**YOUR TASK:** A word-for-word copy of the lines from the one holding "induction paths as" through the final line of the records below is the only output asked for.

[[ SOURCE DATA open ]]

Lemma evaluate_reqs_total r chunks results reqs s :
  length results = length chunks →
  (∀ req t, req ∈ reqs → t ∈ Resolved req → (t < length chunks)%nat) →
  total (evaluate_reqs r chunks results reqs s).
Proof.
  intros Hlen. revert s. induction reqs as [|req reqs IH]; intros s Ht; simpl; [auto with total|].
  apply total_bind.
  - apply evaluate_req_total; [done|]. intros t. apply Ht. left.
  - intros [d|s']; [auto with total|]. apply IH. intros req' t Hr. apply Ht. by right.
Qed.

Lemma gate_creates_total r paths : total (gate_creates r paths).
Proof.
  induction paths as [|p paths IH]; simpl; [auto with total|].
  apply total_bind; [auto with total|]. intros []; auto with total.
Qed.
Lemma evalCondition_total r ch cond : total (evalCondition r ch cond).
Proof.
  unfold evalCondition, cond_map. destruct cond; try case_bool_decide; auto 10 with total.
Qed.
Lemma gate_conds_total r ch what met stop conds : total (gate_conds r ch what met stop conds).
Proof.
  induction conds as [|c conds IH]; simpl; [auto with total|].
  apply total_bind; [apply evalCondition_total|]. intros [?|b]; [auto with total|].
  destruct (Bool.eqb b stop); auto with total.
Qed.
Lemma runChunk_total r ch react : total (runChunk r ch react).
Proof.
  unfold runChunk, evaluateGates. apply total_bind; [|intros []; auto with total].
  apply total_bind; [apply gate_creates_total|]. intros [|]; [auto with total|].
  apply total_bind; [apply gate_conds_total|]. intros [|]; [auto with total|]. apply gate_conds_total.
Qed.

[[ SOURCE DATA closed ]]

**TASK SOLUTION:**
  induction paths as [|p paths IH]; simpl; [auto with total|].
  apply total_bind; [auto with total|]. intros []; auto with total.
Qed.
Lemma evalCondition_total r ch cond : total (evalCondition r ch cond).
Proof.
  unfold evalCondition, cond_map. destruct cond; try case_bool_decide; auto 10 with total.
Qed.
Lemma gate_conds_total r ch what met stop conds : total (gate_conds r ch what met stop conds).
Proof.
  induction conds as [|c conds IH]; simpl; [auto with total|].
  apply total_bind; [apply evalCondition_total|]. intros [?|b]; [auto with total|].
  destruct (Bool.eqb b stop); auto with total.
Qed.
Lemma runChunk_total r ch react : total (runChunk r ch react).
Proof.
  unfold runChunk, evaluateGates. apply total_bind; [|intros []; auto with total].
  apply total_bind; [apply gate_creates_total|]. intros [|]; [auto with total|].
  apply total_bind; [apply gate_conds_total|]. intros [|]; [auto with total|]. apply gate_conds_total.
Qed.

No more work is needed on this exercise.